§ Task brief: Below is a listing; repeat exactly the lines from the one containing "EmptyString => true" to the one containing "Fixpoint skip_blanks (s", both included.

§ Information supplied:
(** * RN2903 basic wrapper: command validation, dispatch and configuration
      synchronisation

    A shallow embedding of [rn2903.py] (class [rn2903]): the command table
    [commands], [check_param], [validate_command], the serial helpers
    [write_command] and [read_response], the dispatcher [send_command], the
    two sequences [get_device_config] and [put_device_config] and
    [__init__]; and of the script [example.py].

    Conventions of the embedding.
    - A Python [str] is a [string]; its characters are the code points
      0..255, which covers every character the device protocol uses.
    - A Python value that is either [False] or a string is a [pyval].
    - An uncaught exception is the [Raise] outcome of a [result].
    - The instance ([self]) is a record threaded through every method; the
      serial port [dev_object] is a record holding the bytes still to be
      received, the planned outcome of the next writes and a log of every
      call to [write].
    - Calls to [logging] have no effect on any value and are left out;
      what [example.py] prints is the result of its run.
    - The properties of the methods hold for any instance, that is any
      record of the fields the methods read ([dev_status], [safe_mode],
      [device_config], [dev_object]). [__init__] takes what it reads from
      the configuration file and the opening of the port as inputs; the
      two file helpers are not embedded. *)

From Stdlib Require Import String Ascii List ZArith Bool Lia.
From Stdlib Require DecimalString HexadecimalString.
Import ListNotations.
Open Scope string_scope.

(** ** Python string primitives *)

Module PyStr.

Definition code (c : ascii) : nat := nat_of_ascii c.

Definition between (lo hi : nat) (c : ascii) : bool :=
  (lo <=? code c)%nat && (code c <=? hi)%nat.

(** [c in s] for a one-character [c]. *)
Fixpoint contains (c : ascii) (s : string) : bool :=
  match s with
  | EmptyString => false
  | String d r => Ascii.eqb c d || contains c r
  end.

(** The characters [str.split()] treats as white space. *)
Definition isspace (c : ascii) : bool :=
  between 9 13 c || between 28 32 c
  || Nat.eqb (code c) 133 || Nat.eqb (code c) 160.

(** [s.split()]: maximal runs of non-blank characters. [cur] is the token
    being read. *)
Fixpoint split_from (cur : string) (s : string) : list string :=
  match s with
  | EmptyString => match cur with EmptyString => [] | _ => [cur] end
  | String c r =>
      if isspace c then
        match cur with
        | EmptyString => split_from "" r
        | _ => cur :: split_from "" r
        end
      else split_from (cur ++ String c "") r
  end.

Definition split (s : string) : list string := split_from "" s.

(** [s.split(sep)] for a one-character separator: empty fields are kept. *)
Fixpoint split_on (sep : ascii) (s : string) : list string :=
  match s with
  | EmptyString => [""]
  | String c r =>
      if Ascii.eqb c sep then "" :: split_on sep r
      else match split_on sep r with
           | w :: ws => String c w :: ws
           | [] => [String c ""]
           end
  end.

Definition lower_char (c : ascii) : ascii :=
  if between 65 90 c
     || (between 192 222 c && negb (Nat.eqb (code c) 215))
  then ascii_of_nat (code c + 32) else c.

Fixpoint lower (s : string) : string :=
  match s with
  | EmptyString => EmptyString
  | String c r => String (lower_char c) (lower r)
  end.

Definition upper_char (c : ascii) : ascii :=
  if between 97 122 c then ascii_of_nat (code c - 32) else c.

(** [s.upper()], used on hexadecimal digits only. *)
Fixpoint upper (s : string) : string :=
  match s with
  | EmptyString => EmptyString
  | String c r => String (upper_char c) (upper r)
  end.

Fixpoint forallb (p : ascii -> bool) (s : string) : bool :=
  match s with
  | EmptyString => true
  | String c r => p c && forallb p r
  end.

Definition nonempty (s : string) : bool :=
  match s with EmptyString => false | _ => true end.

Definition is_dec (c : ascii) : bool := between 48 57 c.

(** [c.isdigit()]: the decimal digits and the superscripts one, two and
    three. *)
Definition isdigit_char (c : ascii) : bool :=
  is_dec c || Nat.eqb (code c) 178 || Nat.eqb (code c) 179
  || Nat.eqb (code c) 185.

Definition isdigit (s : string) : bool :=
  nonempty s && forallb isdigit_char s.

Definition dec_val (c : ascii) : option Z :=
  if is_dec c then Some (Z.of_nat (code c - 48)) else None.

Definition hex_val (c : ascii) : option Z :=
  if is_dec c then Some (Z.of_nat (code c - 48))
  else if between 97 102 c then Some (Z.of_nat (code c - 87))
  else if between 65 70 c then Some (Z.of_nat (code c - 55))
  else None.

(** The blanks [int] skips at both ends of its argument: the ASCII white
    space, and the next-line and no-break space characters, which the
    conversion turns into spaces first. The separators 28 to 31, white
    space for [split], are not among them. *)
Definition int_space (c : ascii) : bool :=
  between 9 13 c || Nat.eqb (code c) 32
  || Nat.eqb (code c) 133 || Nat.eqb (code c) 160.

Fixpoint skip_blanks (s : string) : string :=
  match s with
  | EmptyString => EmptyString
  | String c r => if int_space c then skip_blanks r else s
  end.

(** An optional sign: [true] for a minus. *)
Definition sign (s : string) : bool * string :=
  match s with
  | String "+" r => (false, r)
  | String "-" r => (true, r)
  | _ => (false, s)
  end.

(** The prefix [0x] or [0X] a literal in base 16 may carry, and the one
    underscore allowed after it. *)
Definition hex_prefix (s : string) : string :=
  match s with
  | String "0" (String x r) =>
      if Ascii.eqb x "x" || Ascii.eqb x "X" then
        match r with
        | String "_" r' => r'
        | _ => r
        end
      else s
  | _ => s
  end.

(** The digits of a literal, single underscores allowed between them, up
    to the blanks that may end the string: the value and the number of
    digits read. [after_digit] tells that the character before was a
    digit; a literal neither starts nor ends with an underscore, and has
    at least one digit. *)
Fixpoint literal (base : Z) (val : ascii -> option Z) (after_digit : bool)
  (acc : Z) (n : nat) (s : string) : option (Z * nat) :=
  match s with
  | EmptyString => if after_digit then Some (acc, n) else None
  | String c r =>
      if Ascii.eqb c "_" then
        if after_digit then literal base val false acc n r else None
      else
        match val c with
        | Some d => literal base val true (acc * base + d)%Z (S n) r
        | None =>
            if after_digit && forallb int_space s then Some (acc, n)
            else None
        end
  end.

(** [sys.get_int_max_str_digits()]: CPython 3.11 and later, and the
    security releases of 3.7 to 3.10, refuse to convert a decimal string
    of more digits; the module does not change the limit. *)
Definition max_str_digits : nat := 4300.

(** [int(s)]; [None] is [ValueError]. *)
Definition int (s : string) : option Z :=
  let (neg, s) := sign (skip_blanks s) in
  match literal 10 dec_val false 0 0 s with
  | Some (v, n) =>
      if (max_str_digits <? n)%nat then None
      else Some (if neg : bool then (- v)%Z else v)
  | None => None
  end.

(** [int(s,16)]; [None] is [ValueError]. A power of two as base, the
    number of digits is not limited. *)
Definition int16 (s : string) : option Z :=
  let (neg, s) := sign (skip_blanks s) in
  match literal 16 hex_val false 0 0 (hex_prefix s) with
  | Some (v, _) => Some (if neg : bool then (- v)%Z else v)
  | None => None
  end.

(** [re.compile("[^0-9a-f]").search(s)] finds a match. *)
Definition search_non_hex (s : string) : bool :=
  negb (forallb (fun c => is_dec c || between 97 102 c) s).

Definition startswith (s p : string) : bool := String.prefix p s.

(** [s.replace("\r\n", "")]. *)
Fixpoint strip_crlf (s : string) : string :=
  match s with
  | EmptyString => EmptyString
  | String c r =>
      match r with
      | String d r' =>
          if Ascii.eqb c "013" && Ascii.eqb d "010" then strip_crlf r'
          else String c (strip_crlf r)
      | EmptyString => s
      end
  end.

Definition hex_digit (n : nat) : ascii :=
  if (n <? 10)%nat then ascii_of_nat (48 + n) else ascii_of_nat (87 + n).

(** [format(n, 'x')] for [n < 256]. *)
Definition format_x (n : nat) : string :=
  if (n <? 16)%nat then String (hex_digit n) ""
  else String (hex_digit (n / 16)) (String (hex_digit (n mod 16)) "").

Definition join (sep : string) (l : list string) : string :=
  String.concat sep l.

End PyStr.

(** ** Values and outcomes *)

(** The exceptions that can leave a method. *)
Inductive exn : Type :=
| IndexError
| KeyError
| TypeError
| ValueError.

Inductive result (A : Type) : Type :=
| Return (a : A)
| Raise (e : exn).
Arguments Return {A} a.
Arguments Raise {A} e.

(** [False] or a string: what [validate_command], [read_response] and the
    two components of [send_command]'s pair can be. *)
Inductive pyval : Type :=
| PFalse
| PStr (s : string).

Definition pyval_eqb (a b : pyval) : bool :=
  match a, b with
  | PFalse, PFalse => true
  | PStr s, PStr t => String.eqb s t
  | _, _ => false
  end.

(** Truth value: [False] and the empty string are false. *)
Definition truthy (v : pyval) : bool :=
  match v with
  | PFalse => false
  | PStr s => PyStr.nonempty s
  end.

(** A dictionary in insertion order. *)
Definition dict (V : Type) : Type := list (string * V).

Fixpoint dict_get {V : Type} (k : string) (d : dict V) : option V :=
  match d with
  | [] => None
  | (k', v) :: r => if String.eqb k k' then Some v else dict_get k r
  end.

(** [d[k] = v]: a present key keeps its place. *)
Fixpoint dict_set {V : Type} (k : string) (v : V) (d : dict V) : dict V :=
  match d with
  | [] => [(k, v)]
  | (k', v') :: r =>
      if String.eqb k k' then (k', v) :: r else (k', v') :: dict_set k v r
  end.

(** ** The command table *)

(** An element of a ['range'] list: the table writes integer bounds as
    numbers and hexadecimal bounds and set members as strings. *)
Inductive atom : Type :=
| AInt (z : Z)
| AStr (s : string).

(** One entry of a ['user_input'] list: [{'type': ..., 'range': [...]}].
    Every entry of the table is a dictionary with exactly these two keys and
    a list under ['range'], so the checks [check_param] makes on that shape
    are settled by this type. *)
Record param_def : Type := mk_param_def {
  ptype : string;
  prange : list atom
}.

(** The nested dictionaries of [commands]. The value under a key is again a
    dictionary, except under ['user_input'], where it is a list of
    parameter definitions. *)
#[local] Set Warnings "-register-all".
Inductive node : Type :=
| Dict (items : dict node)
| UserInput (specs : list param_def).

(** [k in n] and [n[k]] in one: [None] when the key is absent. A string is
    never an element of a list of dictionaries. *)
Definition getitem (k : string) (n : node) : option node :=
  match n with
  | Dict items => dict_get k items
  | UserInput _ => None
  end.

(** Truth value of a container: non-empty. *)
Definition node_truthy (n : node) : bool :=
  match n with
  | Dict [] | UserInput [] => false
  | _ => true
  end.

Definition len (n : node) : nat :=
  match n with
  | Dict items => length items
  | UserInput specs => length specs
  end.

(** [n[i]] for an integer [i]. *)
Definition getindex (n : node) (i : nat) : result param_def :=
  match n with
  | UserInput specs =>
      match nth_error specs i with
      | Some d => Return d
      | None => Raise IndexError
      end
  | Dict _ => Raise KeyError
  end.

Module Table.

Definition int_range (lo hi : Z) : param_def :=
  mk_param_def "int" [AInt lo; AInt hi].
Definition hex_range (lo hi : string) : param_def :=
  mk_param_def "hex" [AStr lo; AStr hi].
Definition set_of (l : list string) : param_def :=
  mk_param_def "set" (map AStr l).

§ Exercise solution:
  | EmptyString => true
  | String c r => p c && forallb p r
  end.

Definition nonempty (s : string) : bool :=
  match s with EmptyString => false | _ => true end.

Definition is_dec (c : ascii) : bool := between 48 57 c.

(** [c.isdigit()]: the decimal digits and the superscripts one, two and
    three. *)
Definition isdigit_char (c : ascii) : bool :=
  is_dec c || Nat.eqb (code c) 178 || Nat.eqb (code c) 179
  || Nat.eqb (code c) 185.

Definition isdigit (s : string) : bool :=
  nonempty s && forallb isdigit_char s.

Definition dec_val (c : ascii) : option Z :=
  if is_dec c then Some (Z.of_nat (code c - 48)) else None.

Definition hex_val (c : ascii) : option Z :=
  if is_dec c then Some (Z.of_nat (code c - 48))
  else if between 97 102 c then Some (Z.of_nat (code c - 87))
  else if between 65 70 c then Some (Z.of_nat (code c - 55))
  else None.

(** The blanks [int] skips at both ends of its argument: the ASCII white
    space, and the next-line and no-break space characters, which the
    conversion turns into spaces first. The separators 28 to 31, white
    space for [split], are not among them. *)
Definition int_space (c : ascii) : bool :=
  between 9 13 c || Nat.eqb (code c) 32
  || Nat.eqb (code c) 133 || Nat.eqb (code c) 160.

Fixpoint skip_blanks (s : string) : string :=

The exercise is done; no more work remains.